O que me inspirou a iniciar a reportagem daquela maneira foi uma experiência que eu mesmo vivi no finado campo de Comandatuba, na Bahia (sim, fiquei bem chateado com o fechamento do local).
Visitei aquela obra-prima de Dan Blankenship pela primeira vez em 2003. Não pensava em nada além do golfe. Só cheguei perto do mar por um motivo de força maior (não, não foi por causa da insistência de minha mulher, Cecília). O que me levou para perto do mar foi meu maldito slice.
Para quem não sabe (quem é golfista conhece bem o termo…), slice é quando, por alguma mágica do destino (e falta de habilidade com a coisa mesmo), você manda a bola para a direita – no caso, bem para a direita.
No buraco 18 de Comandatuba, à direita da raia estava a praia, que fazia parte do campo naquela época (depois, a praia passou a ser considerada área fora de jogo). Pois foi bem no buraco 18, um par 5, que resolvi dar slice em quase todas as minhas nove infinitas tacadas.
Curiosamente, mesmo fazendo um quádruplo bogey, nunca tinha terminado tão rápido um par 5. Motivo: cada vez que batia a bola, ela ia para a direita e parava na beira da água. Como as ondas já estavam se aproximando, eu tinha de correr (literalmente) até a bola e dar a tacada de qualquer jeito antes de ela ser levada mar adentro.
Como a pressa é inimiga da perfeição, cada nova tacada significava também um novo slice, uma nova corrida, uma nova tacada desajeitada, um novo slice, uma nova corrida…
Resultado: cheguei esbaforido, esgotado, molhado e sujo de areia no green do 18. Enquanto isso, meu parceiro ainda estava a cerca de 200 jardas do green, calmamente escolhendo o taco que ia usar…
Para a minha sorte, a praia estava deserta. Se tivesse alguém por lá, ficaria assustado como o sujeito que citei no início da coluna – eu, pelo menos, ficaria com medo de um cara correndo na praia com um taco na mão.

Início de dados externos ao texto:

Definition portions_loop (is_long : bool) (entry dpp : num)
    (exs : list Execution) (lvs : list Level) : PortionsState :=
  fold_left (portion_step is_long entry dpp (portion_exited_of exs) (portion_levels_of lvs))
            [1; 2; 3]
            {| total_stop_risk := of_int 0; total_reward := of_int 0;
               portion_details := [] |}.

(** Lines 501 to 504 and 524 to 527. *)
Definition risk_of (worst_case : num) : num :=
  if nltb worst_case (of_int 0) then nabs worst_case else of_int 0.

(** What the two branches of line 439 leave in the variables that the final
    dict reads. *)
Record Outcome : Type := {
  current_risk : num;
  reward : num;
  net_stop_exposure : num;
  details : list PortionDetail;
}.

Definition partials_outcome (is_long : bool) (entry dpp realized_pnl : num)
    (exs : list Execution) (lvs : list Level) : Outcome :=
  let st := portions_loop is_long entry dpp exs lvs in
  let worst_case_pnl := nadd (total_stop_risk st) realized_pnl in
  {| current_risk := risk_of worst_case_pnl;
     reward := total_reward st;
     net_stop_exposure := round worst_case_pnl 2;
     details := portion_details st |}.

(** [next((lv for lv in levels if lv["level_type"] == ty), None)]. *)
Definition first_level (ty : string) (lvs : list Level) : option Level :=
  List.find (fun lv => String.eqb (level_type lv) ty) lvs.

(** In full mode [current_risk] is assigned only under [remaining_qty > 0];
    read unassigned it raises [UnboundLocalError]. *)
Definition full_outcome (is_long : bool) (entry dpp realized_pnl : num)
    (remaining_qty : Z) (lvs : list Level) : result Outcome :=
  if 0 <? remaining_qty then
    let stop_lv := first_level "stop" lvs in
    let tp_lv := first_level "tp" lvs in
    let '(risk, exposure) :=
      match stop_lv with
      | Some lv =>
          let worst_case :=
            nadd (exit_pnl is_long entry (lv_price lv) remaining_qty dpp) realized_pnl in
          (risk_of worst_case, round worst_case 2)
      | None => (of_int 0, of_int 0)
      end in
    let total :=
      match tp_lv with
      | Some lv =>
          nmax (exit_pnl is_long entry (lv_price lv) remaining_qty dpp) (of_int 0)
      | None => of_int 0
      end in
    Ok {| current_risk := risk; reward := total; net_stop_exposure := exposure;
          details := [] |}
  else Raise UnboundLocalError.

(** The body of [recalculate_live_trade] once [dpp] is read. *)
Definition risk_snapshot (dpp : num) (live_trade : LiveTrade)
    : result (gmap string pyval) :=
  let is_long := String.eqb (lt_direction live_trade) "Long" in
  let entry := entry_price live_trade in
  let exited_qty := sum_Z (map ex_qty (executions live_trade)) in
  let realized_pnl := sum_num (map ex_pnl (executions live_trade)) in
  let remaining_qty := total_qty live_trade - exited_qty in
  let initial_risk := initial_risk_of entry dpp (levels live_trade) in
  if remaining_qty <=? 0 then
    Ok (list_to_map
          [ ("remaining_qty", VInt 0);
            ("exited_qty", VInt exited_qty);
            ("realized_pnl", VNum (round realized_pnl 2));
            ("current_risk", VNum (of_int 0));
            ("potential_reward", VNum (of_int 0));
            ("initial_risk", VNum (round initial_risk 2));
            ("active_portions", VList []);
            ("portion_details", VList []);
            ("is_closed", VBool true) ])
  else
    let partials := String.eqb (mode live_trade) "partials" in
    o ← (if partials then
           Ok (partials_outcome is_long entry dpp realized_pnl
                 (executions live_trade) (levels live_trade))
         else
           full_outcome is_long entry dpp realized_pnl remaining_qty
             (levels live_trade));
    Ok (list_to_map
          [ ("remaining_qty", VInt remaining_qty);
            ("exited_qty", VInt exited_qty);
            ("realized_pnl", VNum (round realized_pnl 2));
            ("current_risk", VNum (round (current_risk o) 2));
            ("potential_reward", VNum (round (reward o) 2));
            ("initial_risk", VNum (round initial_risk 2));
            ("net_stop_exposure", VNum (net_stop_exposure o));
            ("active_portions",
             VList (if partials then filter (fun d => 0 < pd_qty d) (details o) else []));
            ("portion_details", VList (details o));
            ("is_closed", VBool (remaining_qty <=? 0)) ]).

E por falar em pressa, me recordo de outra situação em que finalizei um outro par 5 a toque de caixa. E também não foi por ter dado poucas tacadas. Foi no Terravista Golf Course, também na Bahia. Estava disputando um torneio, e até que estava indo bem. Até o momento em que o acarajé da noite anterior resolveu se transformar em um alienígena no meu intestino. Queria sair do meu corpo de tudo quanto é jeito, se é que você me entende.
Estava jogando o buraco 5, um par 5 longo (juro pra você, nunca foi tão grande!). E sabia que no tee do buraco 6 havia um banheiro. Resultado? Mais um buraco jogado a toque de caixa, e mais um escore vergonhoso. Foram 11 tacadas, mas cheguei a tempo ao banheiro, e pelo menos salvei parte da minha dignidade (digo parte dela, pois aquelas 11 tacadas marcadas no cartão foram cruéis).
Jogar rápido nem sempre é tão humilhante assim. Há alguns anos, eu estava jogando com amigos no Terras de São José Golf Club, em Itu (SP). Quando me dirigia ao green do buraco 12, um par 3, pisei num formigueiro e tive as pernas picadas por dezenas de formigas malditas.
Pensei em desistir, mas meus colegas me incentivaram a continuar. Como o campo estava repleto de formigueiros, e fiquei traumatizado, continuei, mas jogando mais rápido do que nunca.
Quem já jogou comigo sabe que eu jogo bem rápido. O meu amigo fotógrafo Zeca Resendes até reclamava que mal tinha tempo de tirar a minha foto durante os torneios. Pois naquele dia, com medo das formigas, eu mal parava na bola e já batia.
Dessa vez, o resultado foi satisfatório: na soma dos seis buracos restantes, joguei um abaixo do gross, com cinco pares e um birdie. Terminei esbaforido, mas, tirando a coceira nas pernas, feliz.
E é assim, dando risadas de bolas na praia, alienígenas querendo explodir minha barriga e formigas me comendo vivo, que me distraio neste período de isolamento social, esperando que meu retorno aos campos (que espero ser o tema da próxima coluna) seja lento e prazeroso, como o golfe deve ser.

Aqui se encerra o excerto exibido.